• Stored data entries:

****************

Lemma granted_level key calls : forall l t0 t1,
  limiter_ok l t0 -> t0 <= t1 -> StronglySorted Z.le (t0 :: (snd <$> calls)) ->
  Forall (fun c : str * Z => c.2 <= t1) calls ->
  (inject_Z (granted key calls (allow_all l calls)) <= level l key t0 + rate l * inject_Z (t1 - t0))%Q.
Proof.
  induction calls as [|[k t] calls IH]; intros l t0 t1 Hok Ht HS HF.
  - pose proof (level_range l key t0 Hok). pose proof (level_grows l key t0 t1 Hok Ht).
    change (inject_Z (granted key [] (allow_all l []))) with 0%Q. lra.
  - rewrite fmap_cons in HS. apply StronglySorted_inv in HS as [HS H0].
    pose proof (Forall_inv H0) as Ht0. cbn [snd] in Ht0.
    apply Forall_cons in HF as [Ht1 HF]. simpl in Ht1.
    pose proof (limiter_ok_later l t0 t Hok Ht0) as Hok'.
    pose proof (Allow_level l k t Hok') as HA. cbn [allow_all].
    destruct (Allow l k t) as [ok l'] eqn:EA. destruct HA as (Hans & Hokl & El & Ew & Hlev & Hoth).
    specialize (IH l' t t1 Hokl Ht1 HS HF).
    pose proof (level_grows l key t0 t Hok Ht0) as [_ Hg].
    assert (rate l' == rate l)%Q as Er by (unfold rate; by rewrite El, Ew). rewrite Er in IH.
    pose proof (inject_Z_sub t0 t t1) as Hsp.
    assert (rate l * inject_Z (t1 - t0) == rate l * inject_Z (t1 - t) + rate l * inject_Z (t - t0))%Q
      as Hsp' by (rewrite Hsp; ring).
    assert (granted key ((k, t) :: calls) (ok :: allow_all l' calls)
      = (if ok && (k =s key) then 1 else 0) + granted key calls (allow_all l' calls)) as ->.
    { unfold granted. cbn [combine List.filter fst snd]. destruct (ok && (k =s key)); cbn [length]; lia. }
    rewrite inject_Z_plus.
    destruct (str_eqb_spec k key) as [->|Hne].
    + rewrite Hlev in IH. destruct ok; cbn [andb]; [change (inject_Z 1) with 1%Q|change (inject_Z 0) with 0%Q]; lra.
    + rewrite (Hoth key t (not_eq_sym Hne) (Z.le_refl t)) in IH. rewrite andb_false_r.
      change (inject_Z 0) with 0%Q. lra.
Qed.

(** The limiter after the calls. *)
Fixpoint after (l : Limiter) (calls : list (str * Z)) : Limiter :=
  match calls with
  | [] => l
  | (key, now) :: r => after (Allow l key now).2 r
  end.

Lemma allow_all_app l a b : allow_all l (a ++ b) = allow_all l a ++ allow_all (after l a) b.
Proof.
  revert l. induction a as [|[key now] a IH]; intros l; [done|]. cbn [app allow_all after].
  destruct (Allow l key now) as [ok l']. by rewrite IH.
Qed.

Lemma length_allow_all l a : length (allow_all l a) = length a.
Proof.
  revert l. induction a as [|[key now] a IH]; intros l; [done|]. cbn [allow_all].
  destruct (Allow l key now) as [ok l']. cbn [length]. by rewrite IH.
Qed.

(** Calls leave the limiter in order, with the limits it was made with. *)
Lemma after_ok a : forall l t0 t,
  limiter_ok l t0 -> StronglySorted Z.le (t0 :: (snd <$> a) ++ [t]) ->
  limiter_ok (after l a) t /\ limLimit (after l a) = limLimit l /\ limWindow (after l a) = limWindow l.
Proof.
  induction a as [|[key now] a IH]; intros l t0 t Hok HS; cbn [after].
  - split; [|done]. apply StronglySorted_inv in HS as [_ HF]. apply (limiter_ok_later l t0); [done|].
    by apply Forall_inv in HF.
  - rewrite fmap_cons in HS. cbn [app snd] in HS. apply StronglySorted_inv in HS as [HS HF].
    pose proof (Forall_inv HF) as Hn. cbn beta in Hn.
    pose proof (Allow_level l key now (limiter_ok_later l t0 now Hok Hn)) as HA.
    destruct (Allow l key now) as [ok l']. destruct HA as (_ & Hok' & El & Ew & _). cbn [snd].
    destruct (IH l' now t Hok' HS) as (H1 & H2 & H3). by rewrite H2, H3.
Qed.

Lemma sorted_split (a : list Z) t0 b :
  StronglySorted Z.le (a ++ t0 :: b) -> StronglySorted Z.le (a ++ [t0]) /\ StronglySorted Z.le (t0 :: b).
Proof.
  induction a as [|x a IH]; intros HS.
  - split; [by repeat constructor|done].
  - cbn [app] in HS. apply StronglySorted_inv in HS as [HS HF]. destruct (IH HS) as [H1 H2].
    split; [|done]. cbn [app]. constructor; [done|]. apply Forall_app in HF as [Ha Hb].
    apply Forall_app. split; [done|]. constructor; [by apply Forall_inv in Hb|done].
Qed.

Lemma sorted_before (l : list Z) t1 :
  StronglySorted Z.le (l ++ [t1]) -> StronglySorted Z.le l /\ Forall (fun t => t <= t1) l.
Proof.
  induction l as [|x l IH]; intros HS; [by repeat constructor|]. cbn [app] in HS.
  apply StronglySorted_inv in HS as [HS HF]. destruct (IH HS) as [H1 H2].
  apply Forall_app in HF as [Ha Hb]. apply Forall_inv in Hb. by repeat constructor.
Qed.

(** C38. In any window of time a key is granted at most [limit * (1 + T /
    window)] calls, [T] the length of the window: its burst and what the
    configured rate yields meanwhile.  The window begins at [t0] and ends at
    [t1]; [past] are all the calls before it, for whatever keys and however
    long the limiter was idle in between, and [calls] those in it. *)
Theorem limiter_bound (limit window : Z) key (past calls : list (str * Z)) t0 t1 :
  0 <= limit -> 0 < window ->
  StronglySorted Z.le ((snd <$> past) ++ t0 :: (snd <$> calls) ++ [t1]) ->
  let answers := allow_all (New limit window) (past ++ calls) in
  (inject_Z (granted key calls (drop (length past) answers))
   <= inject_Z limit * (1 + inject_Z (t1 - t0) / inject_Z window))%Q.
Proof.
  intros Hl Hw HS answers. destruct (sorted_split _ _ _ HS) as [HSp HSc].
  set (from := match past with [] => t0 | c :: _ => c.2 end).
  assert (limiter_ok (New limit window) from) as Hok.
  { split_and!; [by apply inject_Z_nonneg|done|by apply map_Forall_empty]. }
  assert (StronglySorted Z.le (from :: (snd <$> past) ++ [t0])) as HSf.
  { constructor; [done|]. unfold from. destruct past as [|c r]; [by repeat constructor|].
    cbn. constructor; [lia|]. by apply StronglySorted_inv in HSp as [_ HF]. }
  destruct (after_ok past _ _ _ Hok HSf) as (Hoka & El & Ew).
  unfold answers. rewrite allow_all_app, drop_app_length' by (by rewrite length_allow_all).
  destruct (sorted_before (t0 :: (snd <$> calls)) t1 HSc) as [HSt HF].
  pose proof (Forall_inv HF) as Ht. cbn beta in Ht.
  assert (Forall (fun c : str * Z => c.2 <= t1) calls) as HFc.
  { apply Forall_inv_tail in HF. by rewrite Forall_fmap in HF. }
  pose proof (granted_level key calls _ t0 t1 Hoka Ht HSt HFc) as Hg.
  pose proof (level_range _ key t0 Hoka) as [_ Hlev]. unfold rate in Hg. rewrite El, Ew in *. cbn [New limLimit limWindow] in *.
  assert (inject_Z limit / inject_Z window * inject_Z (t1 - t0)
    == inject_Z limit * (inject_Z (t1 - t0) / inject_Z window))%Q as E by (unfold Qdiv; ring).
  lra.
Qed.

(** After an hour of quiet the burst is two again, not what the hour would
    have yielded. *)
Example limiter_bound_witness :
  let past := [ (#"a", 0); (#"a", 0); (#"b", 1)] in
  let calls := [ (#"a", 3600); (#"a", 3600); (#"a", 3601); (#"a", 3631)] in
  allow_all (New 2 60) (past ++ calls) = [true; true; true; true; true; false; true] /\
  (inject_Z (granted #"a" calls (drop 3 (allow_all (New 2 60) (past ++ calls))))
    <= 2 * (1 + inject_Z (3631 - 3600) / 60))%Q.
Proof.
  split; [by vm_compute|].
  apply (limiter_bound 2 60 #"a" [ (#"a", 0); (#"a", 0); (#"b", 1)]
    [ (#"a", 3600); (#"a", 3600); (#"a", 3601); (#"a", 3631)] 3600 3631); try lia.
  repeat constructor; simpl; lia.
Defined.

****************

From the entries above, copy every line containing the word "assert".

    assert (rate l' == rate l)%Q as Er by (unfold rate; by rewrite El, Ew). rewrite Er in IH.
    assert (rate l * inject_Z (t1 - t0) == rate l * inject_Z (t1 - t) + rate l * inject_Z (t - t0))%Q
    assert (granted key ((k, t) :: calls) (ok :: allow_all l' calls)
  assert (limiter_ok (New limit window) from) as Hok.
  assert (StronglySorted Z.le (from :: (snd <$> past) ++ [t0])) as HSf.
  assert (Forall (fun c : str * Z => c.2 <= t1) calls) as HFc.
  assert (inject_Z limit / inject_Z window * inject_Z (t1 - t0)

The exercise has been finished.